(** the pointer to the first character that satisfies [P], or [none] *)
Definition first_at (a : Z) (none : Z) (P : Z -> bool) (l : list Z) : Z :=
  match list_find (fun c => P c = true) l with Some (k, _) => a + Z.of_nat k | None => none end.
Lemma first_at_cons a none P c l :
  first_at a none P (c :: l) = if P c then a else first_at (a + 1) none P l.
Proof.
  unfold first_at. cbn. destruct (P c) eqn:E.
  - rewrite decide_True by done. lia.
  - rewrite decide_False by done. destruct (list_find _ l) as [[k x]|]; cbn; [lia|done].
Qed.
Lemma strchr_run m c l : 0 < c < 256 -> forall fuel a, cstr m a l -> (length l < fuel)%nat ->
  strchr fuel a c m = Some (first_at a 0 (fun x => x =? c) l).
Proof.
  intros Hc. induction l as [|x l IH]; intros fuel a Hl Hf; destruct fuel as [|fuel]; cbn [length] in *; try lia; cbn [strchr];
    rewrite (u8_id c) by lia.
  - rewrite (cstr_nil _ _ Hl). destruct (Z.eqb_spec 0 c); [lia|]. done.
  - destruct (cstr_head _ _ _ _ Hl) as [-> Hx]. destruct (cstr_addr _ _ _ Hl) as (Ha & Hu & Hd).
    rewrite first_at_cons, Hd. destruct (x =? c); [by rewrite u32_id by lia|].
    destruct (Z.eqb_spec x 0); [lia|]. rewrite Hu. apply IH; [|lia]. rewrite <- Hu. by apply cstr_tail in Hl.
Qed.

==

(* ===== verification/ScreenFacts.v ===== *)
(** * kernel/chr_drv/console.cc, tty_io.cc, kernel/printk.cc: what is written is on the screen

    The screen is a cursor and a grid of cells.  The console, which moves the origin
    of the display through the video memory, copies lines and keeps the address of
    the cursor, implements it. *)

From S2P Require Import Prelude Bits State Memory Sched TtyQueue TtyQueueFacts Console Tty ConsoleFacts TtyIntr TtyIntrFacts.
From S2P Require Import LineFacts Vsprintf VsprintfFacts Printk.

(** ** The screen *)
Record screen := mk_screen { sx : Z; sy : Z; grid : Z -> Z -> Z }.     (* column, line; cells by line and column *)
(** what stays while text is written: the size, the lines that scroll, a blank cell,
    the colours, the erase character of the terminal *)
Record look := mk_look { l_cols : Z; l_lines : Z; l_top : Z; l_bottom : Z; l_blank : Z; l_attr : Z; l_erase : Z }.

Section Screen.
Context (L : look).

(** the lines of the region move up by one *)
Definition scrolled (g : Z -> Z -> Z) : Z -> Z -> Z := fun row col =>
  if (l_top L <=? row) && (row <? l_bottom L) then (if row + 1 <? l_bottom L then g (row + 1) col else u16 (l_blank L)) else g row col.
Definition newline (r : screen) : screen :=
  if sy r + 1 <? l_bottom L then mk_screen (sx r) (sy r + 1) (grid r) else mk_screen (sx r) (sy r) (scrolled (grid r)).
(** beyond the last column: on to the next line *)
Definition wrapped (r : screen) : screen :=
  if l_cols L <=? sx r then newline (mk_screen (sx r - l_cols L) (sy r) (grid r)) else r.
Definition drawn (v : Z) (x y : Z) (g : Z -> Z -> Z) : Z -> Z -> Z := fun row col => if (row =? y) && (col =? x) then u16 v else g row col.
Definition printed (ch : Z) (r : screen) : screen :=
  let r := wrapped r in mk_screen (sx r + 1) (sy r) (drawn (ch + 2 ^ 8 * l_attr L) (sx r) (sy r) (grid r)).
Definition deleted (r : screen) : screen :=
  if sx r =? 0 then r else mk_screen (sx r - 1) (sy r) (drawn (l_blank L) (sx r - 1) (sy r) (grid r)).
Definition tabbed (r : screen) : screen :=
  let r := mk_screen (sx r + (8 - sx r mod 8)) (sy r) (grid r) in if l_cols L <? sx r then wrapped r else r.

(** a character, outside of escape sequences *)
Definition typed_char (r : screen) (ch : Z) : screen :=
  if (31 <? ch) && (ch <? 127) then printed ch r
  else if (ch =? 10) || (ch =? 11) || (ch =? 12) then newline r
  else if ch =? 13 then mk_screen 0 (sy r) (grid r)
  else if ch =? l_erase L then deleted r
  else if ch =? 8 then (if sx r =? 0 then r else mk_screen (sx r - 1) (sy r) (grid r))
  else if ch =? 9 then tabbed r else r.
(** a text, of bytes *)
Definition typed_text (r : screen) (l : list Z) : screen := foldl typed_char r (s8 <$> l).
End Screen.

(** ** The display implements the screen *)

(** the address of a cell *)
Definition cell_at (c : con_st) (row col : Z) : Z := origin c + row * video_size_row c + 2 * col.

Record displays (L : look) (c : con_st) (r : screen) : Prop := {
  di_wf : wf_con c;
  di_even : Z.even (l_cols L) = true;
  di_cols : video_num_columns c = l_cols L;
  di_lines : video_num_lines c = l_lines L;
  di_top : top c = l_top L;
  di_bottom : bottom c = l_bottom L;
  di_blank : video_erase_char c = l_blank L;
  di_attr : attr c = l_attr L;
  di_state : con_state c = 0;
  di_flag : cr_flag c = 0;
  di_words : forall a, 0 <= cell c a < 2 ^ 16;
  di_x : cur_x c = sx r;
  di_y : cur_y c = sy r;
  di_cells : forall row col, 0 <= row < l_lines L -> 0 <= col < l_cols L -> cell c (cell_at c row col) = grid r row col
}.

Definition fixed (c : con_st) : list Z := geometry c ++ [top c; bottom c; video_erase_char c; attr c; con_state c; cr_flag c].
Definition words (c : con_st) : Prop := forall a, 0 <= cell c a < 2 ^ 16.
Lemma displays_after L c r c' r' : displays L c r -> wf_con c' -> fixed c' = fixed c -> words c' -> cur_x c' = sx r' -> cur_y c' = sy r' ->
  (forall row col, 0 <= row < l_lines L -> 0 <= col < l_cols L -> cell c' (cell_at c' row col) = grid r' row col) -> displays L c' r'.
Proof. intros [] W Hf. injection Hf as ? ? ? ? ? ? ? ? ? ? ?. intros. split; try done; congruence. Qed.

- Exercise: Only the lines above starting at the line that holds "End Screen." and ending at the line that holds "Proof. intros []" are to be repeated, exactly and in full.

- Result of the task:
End Screen.

(** ** The display implements the screen *)

(** the address of a cell *)
Definition cell_at (c : con_st) (row col : Z) : Z := origin c + row * video_size_row c + 2 * col.

Record displays (L : look) (c : con_st) (r : screen) : Prop := {
  di_wf : wf_con c;
  di_even : Z.even (l_cols L) = true;
  di_cols : video_num_columns c = l_cols L;
  di_lines : video_num_lines c = l_lines L;
  di_top : top c = l_top L;
  di_bottom : bottom c = l_bottom L;
  di_blank : video_erase_char c = l_blank L;
  di_attr : attr c = l_attr L;
  di_state : con_state c = 0;
  di_flag : cr_flag c = 0;
  di_words : forall a, 0 <= cell c a < 2 ^ 16;
  di_x : cur_x c = sx r;
  di_y : cur_y c = sy r;
  di_cells : forall row col, 0 <= row < l_lines L -> 0 <= col < l_cols L -> cell c (cell_at c row col) = grid r row col
}.

Definition fixed (c : con_st) : list Z := geometry c ++ [top c; bottom c; video_erase_char c; attr c; con_state c; cr_flag c].
Definition words (c : con_st) : Prop := forall a, 0 <= cell c a < 2 ^ 16.
Lemma displays_after L c r c' r' : displays L c r -> wf_con c' -> fixed c' = fixed c -> words c' -> cur_x c' = sx r' -> cur_y c' = sy r' ->
  (forall row col, 0 <= row < l_lines L -> 0 <= col < l_cols L -> cell c' (cell_at c' row col) = grid r' row col) -> displays L c' r'.
Proof. intros [] W Hf. injection Hf as ? ? ? ? ? ? ? ? ? ? ?. intros. split; try done; congruence. Qed.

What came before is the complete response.